2006-10-28 13:20:02 · 2 answers · asked by SitnitskaS 1 in Science & Mathematics ➔ Mathematics
Same way as always: first get y or x in terms of the other.
In this case start with the first equation, and square each side:
y^2 - 2x = y^2 - 2xy + x^2
x^2 + 2x = 2xy
2xy = x(x + 2).
If x = 0 this is true, so save that to look at later. Otherwise, divide by 2x:
y = (x + 2)/2
Now look at equation 2. If x = 0
3 = 2^(y + 1)
log2(3) = y + 1
log2(3) - 1 = y
y = log2(3/2)
Case 2: y = (x + 2)/2
2^x + 3 = 2^(x/2 + 2)
2^(x/2)*2^(x/2) - 4*2^(x/2) + 3 = 0
Quadratic formula: let w = 2^(x/2):
w^2 - 4w + 3 = 0
(w - 3)(w - 1) = 0
w = 3, w = 1
2^(x/2) = 1: x = 0, already have it
2^(x/2) = 3: x = 2log2(3)
You should check the answers whenever you square something, and I may have made a mistake in the numbers but it is basically right.
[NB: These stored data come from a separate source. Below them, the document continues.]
Lemma blank_required_field_stored_null_witness :
  "3Months" ≠ "Tier1"
  ∧ validate_vendor_data every_email_ok blank_name_record = true
  ∧ missing_fields blank_name_record = []
  ∧ get blank_name_record FILE ≠ Some "Tier2"
  ∧ "Vendor Name" ∈ get_required_fields
  ∧ get blank_name_record "Vendor Name" = Some " " ∧ strip " " = ""
  ∧ let row := sql_cell <$> blank_name_record in
    save_new_vendor every_email_ok blank_name_record "3Months" (mkStore scenario_a [] None)
    = (Ret (Created (bool_decide ("3Months" = "Tier2"))),
       mkStore (scenario_a ++ [row]) [] None)
    ∧ truthy (get blank_name_record "Vendor Name") = true
    ∧ get row "Vendor Name" = None.
Proof.
  assert ("3Months" ≠ "Tier1") as H1 by (intros H; discriminate H).
  assert (validate_vendor_data every_email_ok blank_name_record = true) as H2
    by (vm_compute; reflexivity).
  assert (missing_fields blank_name_record = []) as H3 by (vm_compute; reflexivity).
  assert (get blank_name_record FILE ≠ Some "Tier2") as H4 by (intros H; discriminate H).
  assert ("Vendor Name" ∈ get_required_fields) as H5
    by (apply (bool_decide_unpack _); vm_compute; exact I).
  split; [exact H1|]. split; [exact H2|]. split; [exact H3|]. split; [exact H4|].
  split; [exact H5|]. split; [reflexivity|]. split; [reflexivity|].
  exact (blank_required_field_stored_null every_email_ok blank_name_record "3Months"
           "Vendor Name" " " scenario_a None H1 H2 H3 H4 H5 eq_refl eq_refl).
Defined.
2006-10-28 13:48:19 · answer #1 · answered by sofarsogood 5 · 0⤊ 0⤋
Use substitution. Solve either equation for x or y...Then substitute and solve the single varable equation.
example : Solve equation 2 for X in terms of Y. Substitute this solution for X into the first equation and you will get an equation that is single variable (only Y in the equation). Solve for Y. Then plug the value for Y into either equation and solve for X.
2006-10-28 20:38:34 · answer #2 · answered by Gene 7 · 0⤊ 0⤋